This article is about a restaurant that no longer exists, Gary's Duck Inn in Orlando.
I moved to Florida in 1960 and have outlasted many of the restaurants and other places I enjoyed.
All that remains of them for me is my memories, so I'll share a few about Gary's Duck Inn.
In 1968 I moved to Orlando to work on the construction of Walt Disney World. In those early days, Gary's was one of the few Orlando restaurants you could go to when you felt like a great dinner.
It was located on South Orange Blossom Trail not far south of Interstate 4.
When Gary Starling opened Gary's Duck Inn in 1945 that was not a bad neighborhood. South Orange Blossom Trail was also US-441 and it was a major tourist highway.
Orlando was still a small town and didn't realize how much growth was on the future horizon including I-4 and Walt Disney World.
Gary Starling sold the restaurant in 1963 to a group of investors who included Bill Darden and Charley Woodsby.
Darden and Woodsby were impressed with the food at Gary's and decided the menu could catch on nationally.
They opened the first Red Lobster in 1968 in Lakeland, Florida.
In those days Lakeland was a favorite place to try out new restaurant ideas.
I remember eating at that first one in Lakeland when it was almost new, in January 1968.
As I recall, that day I had fried fillet of flounder. It cost $1.69 but that price has increased over the years due to inflation.
I was immediately hooked on Red Lobster because it was the delicious seafood that reminded me most of what I enjoyed at Gary's Duck Inn.
Other people must have agreed because according to Scraphero.com, Red Lobster has grown to a large national chain 672 with restaurants in 551 cities.
Florida is home to 52 of those restaurants.
I believe future U.S. Senator and Florida Governor Lawton Chiles was one of the original investors in that first Lakeland Red Lobster.
Gary's specialized in seafood and what they served was some of the best around Central Florida.
Their biggest years were in the 1970s to mid 1980s.
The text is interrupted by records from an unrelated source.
(** ** Every child ends, and the parent goes on *)

Definition child_cost (arg : cstr) : nat := 9 + default 0 (seconds arg).
Definition cost (args : list cstr) : nat := list_sum ((fun arg => S (child_cost arg)) <$> args).

Definition sync_rank (p : process ypos) : nat :=
  match stage_of p with
  | Dead _ | Gone => 0
  | Asleep n => 5 + n
  | _ =>
      match pc p with
      | YUsage => 3 | YErr _ => 2 | YBad => 1
      | YStart args => 10 + cost args | YPipe args => 9 + cost args | YFork _ args => 8 + cost args
      | YClose => 7 | YRead => 6 | YReady => 5 | YExit => 4
      | YC _ arg => child_cost arg | YCWork _ arg => 8 + default 0 (seconds arg) | YCBadArg => 3
      | YCPrint _ => 4 | YCClose => 3 | YCExit => 2
      end
  end.

Definition sync_work (st : system ypos) : Z := sumZ (fun p => Z.of_nat (sync_rank p)) (procs st).

(** Where a process can be when no call fails: the parent before its end or
    there; a child the same, asleep or ended. *)
Definition parent_ok (p : process ypos) : Prop :=
  in_parent (pc p) = true /\ parent p = 0 /\
  (stage_of p = Ready \/ stage_of p = Dead (Some EXIT_SUCCESS) /\ pc p = YExit) /\
  (match pc p with YRead => has_wr (held p) = false | _ => True end).
Definition child_ok (p : process ypos) : Prop :=
  in_parent (pc p) = false /\
  (stage_of p = Ready \/ (exists n j arg, stage_of p = Asleep n /\ pc p = YCWork j arg /\ is_Some (seconds arg)) \/
   (exists k, stage_of p = Dead (Some k)) /\ held p = []).

Record sync_live (st : system ypos) : Prop := {
  sl_parent : exists p, procs st !! 0 = Some p /\ parent_ok p;
  sl_children i p : i <> 0 -> procs st !! i = Some p -> child_ok p;
  sl_objects : objects st = [] \/ objects st = [[]];
  sl_read p : procs st !! 0 = Some p -> match pc p with YFork _ _ | YClose | YRead => objects st = [[]] | _ => True end
}.

Lemma settled_objects i q (st : system ypos) : objects st = [] \/ objects st = [[]] ->
  objects (settle (set_proc i q st)) = objects st.
Proof. intros [Ho|Ho]; cbn; rewrite Ho; [done|]. cbn. by rewrite same_branch. Qed.

Lemma sync_live_set st st' i p q :
  sync_live st -> procs st !! i = Some p -> procs st' = <[i := q]> (procs st) -> objects st' = objects st ->
  (i = 0 -> parent_ok q /\ match pc q with YFork _ _ | YClose | YRead => objects st = [[]] | _ => True end) -> (i <> 0 -> child_ok q) ->
  sync_rank q < sync_rank p ->
  sync_live st' /\ (sync_work st' < sync_work st)%Z.
Proof.
  intros [Hpar Hch Ho Hr] Hi Hs Hob Hq0 Hq Hrank. assert (Hlt := lookup_lt_Some _ _ _ Hi). split.
  - destruct (decide (i = 0)) as [->|Hne].
    + destruct (Hq0 eq_refl) as [Hok Hread]. split; rewrite ?Hs, ?Hob; try done.
      * exists q. split; [by apply list_lookup_insert_eq|done].
      * intros k x Hk. rewrite list_lookup_insert_ne by done. by apply Hch.
      * intros x. rewrite list_lookup_insert_eq by done. intros [= <-]. by destruct (pc q).
    + split; rewrite ?Hs, ?Hob; try done.
      * by rewrite list_lookup_insert_ne by done.
      * intros k x Hk Hx. destruct (lookup_insert_cases _ _ _ _ _ _ Hi Hx) as [[-> ->]|[_ Hx']]; [by apply Hq|by eapply Hch].
      * intros x. rewrite list_lookup_insert_ne by done. apply Hr.
  - unfold sync_work. rewrite Hs, (sumZ_insert _ _ _ _ _ Hi). lia.
Qed.

Lemma sync_live_pipe st p args : sync_live st -> objects st = [] /\ length (procs st) = 1 -> procs st !! 0 = Some p ->
  stage_of p = Ready -> pc p = YPipe args -> parent_ok p ->
  let st' := set_objects (objects st ++ [[]]) (set_proc 0
    (with_held (held p ++ [(length (objects st), RD); (length (objects st), WR)]) (at_pc (YFork 1 args) p)) st) in
  sync_live st' /\ (sync_work st' < sync_work st)%Z.
Proof.
  intros _ [-> Hl] Hp Hs Hpc (_ & Hpa & _). destruct (procs st) as [|p' [|]] eqn:Hps; try done. injection Hp as ->. split.
  - split; cbn; rewrite ?Hps; cbn; try by right.
    + eexists. split; [reflexivity|]. split_and!; try done. by left.
    + intros [|i] q Hi Hq; [done|by simplify_eq/=].
    + by intros q [= <-].
  - unfold sync_work. cbn. rewrite Hps. cbn. unfold sync_rank. rewrite Hs, Hpc. cbn. lia.
Qed.

Lemma sync_live_fork st p arg j args : sync_live st -> procs st !! 0 = Some p -> stage_of p = Ready ->
  pc p = YFork j (arg :: args) -> parent_ok p ->
  let st' := set_procs (<[0 := at_pc (YFork (S j) args) p]> (procs st)
                          ++ [Process (YC j arg) (held p) Ready (pending p) [] [] 0]) st in
  sync_live st' /\ (sync_work st' < sync_work st)%Z.
Proof.
  intros [_ Hch Ho Hr] Hp Hs Hpc (_ & Hpa & _). assert (Hlt := lookup_lt_Some _ _ _ Hp). split.
  - split; cbn; try done.
    + eexists. split; [rewrite lookup_app_l by (by rewrite length_insert); by apply list_lookup_insert_eq|].
      split_and!; try done. by left.
    + intros i q Hi [Hq|[Hge Hq]]%lookup_app_Some.
      * rewrite list_lookup_insert_ne in Hq by done. by eapply Hch.
      * apply list_lookup_singleton_Some in Hq as [_ <-]. split; [done|by left].
    + intros q. rewrite lookup_app_l by (by rewrite length_insert). rewrite list_lookup_insert_eq by done. intros [= <-]. cbn.
      specialize (Hr p Hp). by rewrite Hpc in Hr.
  - unfold sync_work. cbn [procs set_procs]. rewrite sumZ_app, (sumZ_insert _ _ _ _ _ Hp).
    assert (sync_rank p = 8 + cost (arg :: args)) as -> by (unfold sync_rank; by rewrite Hs, Hpc).
    change (sync_rank (at_pc (YFork (S j) args) p)) with (8 + cost args).
    cbn [sumZ foldr]. change (sync_rank (Process (YC j arg) (held p) Ready (pending p) [] [] 0)) with (child_cost arg).
    assert (cost (arg :: args) = S (child_cost arg) + cost args) as -> by reflexivity. lia.
Qed.

(** A step of the parent, or of a child, that follows the rules. *)
Ltac by_pc := cbn; first [done|by auto|match goal with H : pc _ = _ |- _ => cbn; by rewrite H end].
Ltac sync_ranks := unfold sync_rank; cbn; repeat match goal with H : stage_of _ = _ |- _ => rewrite H end;
  repeat match goal with H : pc _ = _ |- _ => rewrite H end; cbn; unfold child_cost, cost;
  repeat match goal with H : seconds _ = _ |- _ => rewrite H end; cbn; lia.
Ltac parent_goes :=
  match goal with Hgo : forall q st', procs st' = _ -> _, Hpar : _ = true -> ?i = 0 |- _ =>
    try (pose proof (Hpar eq_refl) as ->); eapply Hgo; [reflexivity|first [done|by apply settled_objects]|
      intros _; split; [split_and!; cbn; rewrite ?has_wr_close_w; try by_pc; first [by left|right; by_pc]|by_pc]|done|sync_ranks] end.
Ltac child_goes :=
  match goal with Hgo : forall q st', procs st' = _ -> _ |- _ =>
    eapply Hgo; [reflexivity|first [done|by apply settled_objects]|
      intros Hz; match goal with Hk : _ = 0 -> parent_ok ?p, Hc : pc ?p = _ |- _ => destruct (Hk Hz) as [Hin _]; by rewrite Hc in Hin end|
      intros _; split; [by_pc|cbn; first [by left|right; right; by eauto|right; left; do 3 eexists; split_and!; [reflexivity|eassumption|by eapply mk_is_Some]]]|sync_ranks] end.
In its heyday it served 25,000 pounds of shrimp a year and had 90 employees.
The restaurant kept expanding until it covered a half acre and seated 400 diners.
A couple of things were happening over which Gary's Duck Inn had no control.
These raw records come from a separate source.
(** While the program is stopped the user may do as he likes. *)
Lemma paused_inv st t s : inv st -> stopped st = true ->
  inv (State t (t :: made st) (userTermios st) (disp st) true (main st) (frames st) (fin st)) /\
  inv (State (term st) (made st) (userTermios st) (disp st) s (main st) (frames st) (fin st)).
Proof.
  intros [Hm Hi] Hs. unfold inv. simpl.
  destruct (fin st) as [[]|]; [split; (split; [done|]); [by left|done]|by split|done|].
  destruct Hi as [(_ & _ & Hn & _)|[Hrd Hu Hd Hl Hfs]]; [congruence|].
  destruct Hfs as [(_ & _ & _ & Hn)|(above & pc & below & E & Ha & Hbl & Ht)]; [congruence|].
  destruct pc; simpl in Ht; try (exfalso; intuition congruence). destruct Ht as (Hdf & Hk & Hmade & Hbk).
  split; (split; [done|]); right; split; simpl; try done; try (by right).
  - intros _. by left.
  - right. exists above, (TReblock ours), below. do 3 (split; [done|]). split; [done|]. simpl.
    split; [intros Hx; right; by apply Hk|]. split; [by left|done].
  - right. exists above, (TReblock ours), below. by do 3 (split; [done|]).
Qed.

Lemma tty_fire_inv e st st' : inv st -> fire_ready true e st = Some st' -> inv st'.
Proof.
  intros Hi. destruct e as [| |s|t|]; simpl; intros Hr.
  - pose proof Hr as Hr0. unfold run in Hr0. destruct (stopped st) eqn:Hs; [done|]. destruct (fin st) eqn:Hf; [done|].
    simpl in Hr0. destruct (frames st) as [|[s pc|pc] rest] eqn:Hfr.
    + by apply (tty_main_inv st).
    + by eapply handler_inv.
    + by eapply tstp_inv.
  - destruct (stopped st || _); [done|]. injection Hr as <-. destruct Hi as [Hm _]. by split.
  - destruct (ready (main st)) eqn:Hrd; [by eapply deliver_inv|done].
  - destruct (stopped st) eqn:Hs; [|done]. injection Hr as <-. by apply (paused_inv st t true).
  - destruct (stopped st) eqn:Hs; [|done]. injection Hr as <-. by apply (paused_inv st (term st) false).
Qed.

(** C30: In cbreak mode, if no signal comes before the handlers are in place,
    then whenever signals come, in the loop or in a handler, the program is
    never killed by SIGINT, SIGQUIT or SIGTERM; when it has ended with [exit] or
    [_exit], or is stopped, the terminal has settings that the user has made,
    and when tstpHandler has stopped it the ones that he has made last. *)
Theorem terminal_given_back (t : termios) (d : sig -> disposition) (st : state) :
  reachable (fire_ready true) (start t d) st ->
  fin st <> Some Killed /\
  (fin st = Some Exited \/ stopped st = true -> fin st <> Some Failed -> term st ∈ made st) /\
  (forall pc rest, stopped st = true -> fin st = None -> frames st = FTstp pc :: rest ->
   head (made st) = Some (term st)).
Proof.
  intros Hr. assert (Hi : inv st).
  { revert Hr. apply reachable_ind_inv; [|intros e s s'; apply tty_fire_inv].
    split; [done|]. left. by split_and!. }
  clear Hr. destruct Hi as [Hm Hi]. destruct (fin st) as [[]|] eqn:Hf; [by split_and!|by split_and!; [|intros [|] ?|]|done|].
  split; [done|].
  assert (Hstop : stopped st = true -> exists above below o, frames st = above ++ FTstp (TReblock o) :: below /\
    term st ∈ made st /\ (above = [] -> the_users st (term st)) /\ Forall (fun f => is_handler f = true) above).
  { intros Hs. destruct Hi as [(_ & _ & Hn & _)|[Hrd Hu Hd Hl Hfs]]; [congruence|].
    destruct Hfs as [(_ & _ & _ & Hn)|(above & pc & below & E & Ha & Hbl & Ht)]; [congruence|].
    destruct pc; simpl in Ht; try (exfalso; intuition congruence). exists above, below, ours. tauto. }
  split.
  - intros [|Hs] _; [done|]. by destruct (Hstop Hs) as (? & ? & ? & _ & Hin & _).
  - intros pc rest Hs _ Hfr. destruct (Hstop Hs) as (above & below & o & E & _ & Hus & Ha). rewrite Hfr in E.
    destruct above as [|a above]; [by apply Hus|]. injection E as <- _. inversion Ha. done.
Qed.

(** ** Sessions *)

Definition demo_tty : termios := Termios ICRNL OPOST 0 (Z.lor ISIG (Z.lor ICANON ECHO)) (replicate 32 0).
Definition demo_tty2 : termios := Termios 0 OPOST 0 (Z.lor ISIG ICANON) (replicate 32 0).
Definition not_ignored : sig -> disposition := fun _ => DDfl.
Definition run_to_loop : list event := replicate 6 Run.

(** The program is stopped, the user turns echo off and continues it, and
    interrupts it. *)
Definition demo_session : list event :=
  run_to_loop ++ [Signal STstp; Run; Run; Run; Run; UserSets demo_tty2; Continue; Run; Run; Run; Run;
                  Signal SInt; Run; Run].
Definition demo_end : state :=
  default (start demo_tty not_ignored) (run_all (fire_ready true) demo_session (start demo_tty not_ignored)).

Lemma terminal_given_back_witness :
  fin demo_end = Some Exited /\ term demo_end = demo_tty2 /\ fin demo_end <> Some Killed /\
  (fin demo_end = Some Exited \/ stopped demo_end = true -> fin demo_end <> Some Failed -> term demo_end ∈ made demo_end) /\
  (forall pc rest, stopped demo_end = true -> fin demo_end = None -> frames demo_end = FTstp pc :: rest ->
   head (made demo_end) = Some (term demo_end)).
Proof.
  split; [by vm_compute|]. split; [by vm_compute|]. apply (terminal_given_back demo_tty not_ignored demo_end).
  apply (run_all_reachable _ demo_session _ (start demo_tty not_ignored)); [apply reach_start|by vm_compute].
Defined.

(** A SIGTERM that comes when the program is continued puts back the settings
    of before it was stopped, and the user's change is lost. *)
Example change_lost : exists st,
  run_all (fire_ready true)
    (run_to_loop ++ [Signal STstp; Run; Run; Run; Run; UserSets demo_tty2; Continue; Signal STerm; Run; Run])
    (start demo_tty not_ignored) = Some st /\
  fin st = Some Exited /\ term st = demo_tty /\ head (made st) = Some demo_tty2.
Proof. eexists. split; [vm_compute; reflexivity|done]. Qed.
First was the sheer number of new chain restaurants opening in the area.
Second was the increasingly bad reputation of South Orange Blossom Trail.
In addition to nude bars and raunchy nightclubs, the area experienced a lot of crime including car break-ins at Gary's.
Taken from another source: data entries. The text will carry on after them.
Lemma xfr_collects_witness :
  match xfr_serve 2 14 3 (demo_server []) with Ret _ s => d_out (kern s) !!! 1 = lit "firstsecond client" | _ => False end /\
  wp (xfr_serve 2 14 3) (fun _ s' =>
      out (kern s') STDOUT_FILENO = out (kern (demo_server [])) STDOUT_FILENO ++ concat (take 2 (incoming (kern (demo_server [])))) /\
      incoming (kern s') = drop 2 (incoming (kern (demo_server []))) /\ open_fds (kern s') = open_fds (kern (demo_server [])))
    (collected_part 2 (demo_server [])) (demo_server []).
Proof. split; [by vm_compute|]. apply (xfr_collects 2 14 3 (demo_server [])). apply (bool_decide_eq_true_1 _). by vm_compute. Defined.

(** A null in what the server sends hides the rest of what was read with it. *)
Example response_hidden :
  match echo_converse 9 7 (Proc (DemoWorld {[7 := lit "a" ++ [NUL] ++ lit "bcd"]} ∅ [] ∅ [0]) 0 None [] [] []) with
  | Exit EXIT_SUCCESS s => out_done s = lit "acd"
  | _ => False
  end.
Proof. by vm_compute. Qed.
(* ===== verification/MsgFile.v ===== *)
(** svmsg/svmsg_file_server.c and svmsg_file_client.c (src/tlpi-dist): a server
    that sends files through message queues, with a child of its own for each
    request, and any number of clients, as a transition system with one event
    for each call. *)
From Stdlib Require Import ZArith Lia Ascii String.
From stdpp Require Import base tactics list strings.
From S2P Require Import Prelude CString Transitions.
#[local] Open Scope Z_scope.

(** ** Messages and processes *)

(** A response: a failure with its text, a block of the file, or the end. *)
Inductive resp := RFail | RData (b : cstr) | REnd.

Definition PATH_SIZE : Z := 4096.

Definition could_not_open : cstr := lit "Couldn't open".
(** The length of the text of a message. *)
Definition resp_len (r : resp) : Z :=
  match r with RFail => strlen could_not_open + 1 | RData b => strlen b | REnd => 0 end.

Inductive server_pc := SRecv | SFork (req : nat * cstr) | SExit (k : exit_kind).

(** A child: opening the file, sending the failure, reading with [rest] of the
    file to come, sending a block, sending the end. *)
Inductive child_pc := KOpen (path : cstr) | KFailed | KRead (rest : list cstr) | KSend (b : cstr) (rest : list cstr)
  | KFinal | KDone (k : exit_kind).
Record child := Child { k_client : nat; k_pc : child_pc }.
Gary's hired security guards to protect the cars, but customers began avoiding the neighborhood, even those who loved Gary's.
Gary's Duck Inn finally closed in 1994, some 26 years after the grand opening of that first Red Lobster that it inspired.
Today as you go by on SOB Trail you will see a Dollar General and a Seven Eleven store where Gary's used to be.
I still miss it and so am sharing my memories with you.